Research, led by scientists at the Department of Ophthalmology, Tufts University School of Medicine, Boston, has shown that complement Factor H, virally delivered to the retina of AMD animal models, appears to demonstrate significant therapeutic benefit. The research used different gene constructs carried in separate adenoviral vectors to both simulate a retinal disease pathology and rescue the same pathology in a murine model of AMD. The authors of the study argue that a gene therapy approach may present a preferable and sustained option to efficiently treat geographic atrophy, especially in light of recent clinical studies, sponsored by Roche, indicating that anti-Factor D antibody injections, targeting the complement pathway, do not appear to be effective when given every second month compared to monthly injections.

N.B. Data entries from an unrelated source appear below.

Lemma markdown_rendered_witness :
  exists body,
    do_GET Sample.handler "/my-notes.md"
    = Ok (send_response 200 [("Content-type", "text/html")] body)
    /\ contains body ("<title>MD Viewer - " ++ "My Notes.Md" ++ "</title>")
    /\ contains body ("<a href=" ++ dq ++ "/" ++ dq ++ ">").
Proof.
  apply (markdown_rendered Sample.handler "/my-notes.md" "# Notes" Sample.render).
  - reflexivity.
  - exists ["my-notes.md"]%list. reflexivity.
  - reflexivity.
  - reflexivity.
  - reflexivity.
  - reflexivity.
Defined.

Lemma universal_newlines_id (s : string) :
  PyStr.find (ascii_of_nat 13) s = None -> FS.universal_newlines s = s.
Proof.
  induction s as [|a s IH]; simpl; [reflexivity|].
  destruct (Ascii.eqb_spec a (ascii_of_nat 13)) as [->|N]; [discriminate|].
  destruct (PyStr.find (ascii_of_nat 13) s); [discriminate|]. intros _.
  destruct (Nat.eqb_spec (PyStr.code a) 13) as [E|_].
  - exfalso. apply N. unfold PyStr.code in E.
    rewrite <- (ascii_nat_embedding a), E. reflexivity.
  - now rewrite IH.
Qed.

(** C8.  A Markdown file requested while [import markdown] fails is
    answered with status 200, a plain-text content type and the text of
    the file as the body: what the text-mode read gives, which is the
    bytes of the file when it holds no carriage return. *)
Theorem C8_plain_text_fallback (h : DirectoryHandler) (path data : string) :
  let file_path := file_path_of h (Urllib.urlparse_path path) in
  canonical (base_dir h) ->
  under (base_dir h) (PosixPath.abspath (cwd h) file_path) ->
  FS.resolve (root h) (cwd h) file_path = Some (FS.File data) ->
  PyStr.endswith (PosixPath.basename file_path) ".md" = true ->
  FS.utf8_valid data = true ->
  markdown h = None ->
  do_GET h path
  = Ok (send_response 200 [("Content-type", "text/plain; charset=utf-8")]
          (FS.universal_newlines data))
  /\ (PyStr.find (ascii_of_nat 13) data = None -> FS.universal_newlines data = data).
Proof.
  intros fp Hc Hu Hf Hn Hv Hm. split; [|apply universal_newlines_id].
  unfold do_GET. rewrite (dispatch_markdown h _ data Hc Hu Hf Hn). fold fp.
  unfold serve_markdown. rewrite Hm, (read_text_of_file h fp data Hf), Hv.
  reflexivity.
Qed.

A significant risk factor for developing AMD has been the presence of cellular debris – known as “drusen” – underneath the retinal pigment epithelium (RPE) in the macula. Among other components, the drusen is comprised of “complement” – serum proteins which mediate one of the more important immune system’s antibody-mediated disposal mechanisms, a process known as “complement fixation”. This observation led researchers to the suggestion that drusen is the product of a localised inflammatory response and a series of ground-breaking research publications beginning in 2005 showed convincing links between mutations in complement factor genes and the occurrence of age related macular degeneration. A major breakthrough in 2005 identified the factor H gene (known as CFH or HF1) located on human chromosome 1q32 as a major risk factor for AMD. Since then several follow up studies have confirmed the finding in addition to identifying further variants and further genes conferring risk or protection in the development of AMD. Two loci in particular account for a significant proportion of AMD cases: complement factor H (CFH) and age-related maculopathy susceptibility 2 (ARMS2)/HtrA serine peptidase 1 (HTRA1), on chromosome 10q26. Subsequent candidate gene studies identified risk-associated variants in or close to a further three complement genes, complement component 2 (C2)/complement factor B (CFB), complement component 3 (C3) and complement factor I (CFI).
The Boston research group used an adenoviral (Ad) mediated expression of complement component C3 (AdCMVC3) to induce a number of the pathological features found in human AMD. To test the effect of complement Factor H in such a model the team introduced a second adenovirus incorporating the genetic sequence for complement Factor H (AdCAGfH) and found that both morphological and functional deterioration could be arrested by AdCAGfH. Results showed that endothelial cell proliferation was reduced by 91% and RPE atrophy was attenuated by 69%. In addition, eyes treated with complement Factor H showed 90% to 150% greater A-wave and 120% to 180% greater B-wave amplitudes when compared to untreated controls.